I can hear the howls of outrage from the left.........


----------



## medicineman (16 May 2017)

Loachman said:
			
		

> Like the Chalk River garbage dump?
> 
> Or maybe the Deep River garbage dump.
> 
> It was a while ago, when I was a very active Friday at the Mess participant. Memories are a bit hazy.



Words to that effect...

MM


----------



## MilEME09 (17 May 2017)

dapaterson said:
			
		

> There's already a precision strike capability for the CC-130J: 3 RCR, 3 PPCLI, and 3 R22eR.   >



Well I have seen some Warrants that could qualify as a 250 lbs dumb bomb >


----------



## dimsum (17 May 2017)

dapaterson said:
			
		

> Isn't a Nav just the person who can figure out how to operate the GPS?
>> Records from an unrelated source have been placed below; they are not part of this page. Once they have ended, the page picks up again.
(** C33: A complete write refines the abstract access.  The three-phase pipeline
    always reaches a terminal state (the [unreachable!] arm is dead and nothing
    panics); it succeeds exactly when [access_check] grants a span, and then the
    fabric differs only by the bytes of that span, the pointer tags they
    overlap, and the logged transaction; otherwise it returns and logs exactly
    one fault record with the reason, and no byte, tag, object or capability
    changes. *)
Theorem execute_write_refines f r data n :
  placement_wf f → request_wf r → is_mutating (req_kind r) = true →
  add_u64 (fab_next_tx_id f) 1 = Done n →
  match access_check f r (Some data) with
  | Ok (b, e) => ∃ t, tx_state t = Committed ∧ tx_request t = r ∧
      execute_write f r data = Done (log_tx (abstract_write f b e data) n t, Ok tt)
  | Err reason => ∃ t rec, tx_state t = Faulted ∧ tx_fault_ok f r reason rec ∧
      execute_write f r data = Done (log_fault f n t rec, Err rec)
  end.
Proof.
  intros Hp Hr Hk Hn. destruct (access_check f r (Some data)) as [[b e]|reason] eqn:Hc.
  - destruct (execute_write_Ok _ _ _ _ _ _ Hp Hr Hk Hn Hc) as (g&_&He).
    eexists. split_and!; [| |done]; unfold committed_tx; by rewrite Hk.
  - destruct (execute_write_Err _ _ _ _ _ Hp Hr Hn Hc) as (s&rec&Hrec&He).
    exists (faulted s reason), rec. done.
Qed.

(** A complete read refines the abstract access: it returns the bytes of the
    granted span (and exactly [length] of them, so that the debug assertion
    holds), or the fault record, and never changes memory or tags. *)
Theorem execute_read_refines f r n :
  placement_wf f → request_wf r → is_mutating (req_kind r) = false →
  add_u64 (fab_next_tx_id f) 1 = Done n →
  match access_check f r None with
  | Ok (b, e) => ∃ t, tx_state t = Committed ∧ tx_request t = r ∧
      execute_read f r = Done (log_tx f n t, Ok (slice b (req_length r) (fab_memory f)))
  | Err reason => ∃ t rec, tx_state t = Faulted ∧ tx_fault_ok f r reason rec ∧
      execute_read f r = Done (log_fault f n t rec, Err rec)
  end.
Proof.
  intros Hp Hr Hk Hn. destruct (access_check f r None) as [[b e]|reason] eqn:Hc.
  - destruct (execute_read_Ok _ _ _ _ _ Hp Hr Hk Hn Hc) as (g&_&He).
    eexists. split_and!; [| |done]; unfold committed_tx; by rewrite Hk.
  - destruct (execute_read_Err _ _ _ _ Hp Hr Hn Hc) as (s&rec&Hrec&He).
    exists (faulted s reason), rec. done.
Qed.
End accesses.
Yes - part of why it's called ACSO now.   :nod:


----------



## Fabius (17 May 2017)

My take away from the paper is that we have actively reduced the capability of the CP140 by not including the hardpoints or wiring in the new wings being installed.  My understanding is that these items were previously on the aircraft as part of a baseline P3 package, so in effect we are deliberately reducing our flexibility.
Assuming my understanding is correct, I find it sad that we are not procuring munitions that would allow us to maximise our limited airframes in support of naval and land forces across the spectrum.  In terms of the CP-140, not having the ability to fire any of the latest standoff land attack or naval strike missiles and/or drop the latest PGM bombs seems utterly ridiculous.


----------



## Sub_Guy (17 May 2017)

Didn't we pay to remove the laser designator from the EO turret?


----------



## Good2Golf (17 May 2017)

Dimsum said:
			
		

> Yes - part of why it's called ACSO now.   :nod:



...and why they were eliminated from the CC-130J crew complement. :nod:

Regards
G2G


----------



## OldSolduer (17 May 2017)

Hamish Seggie said:
			
		

> I can hear the howls of outrage from the left.........



Clarification here - the CAF won't see this ever. Too many lace panty folk in DND and government.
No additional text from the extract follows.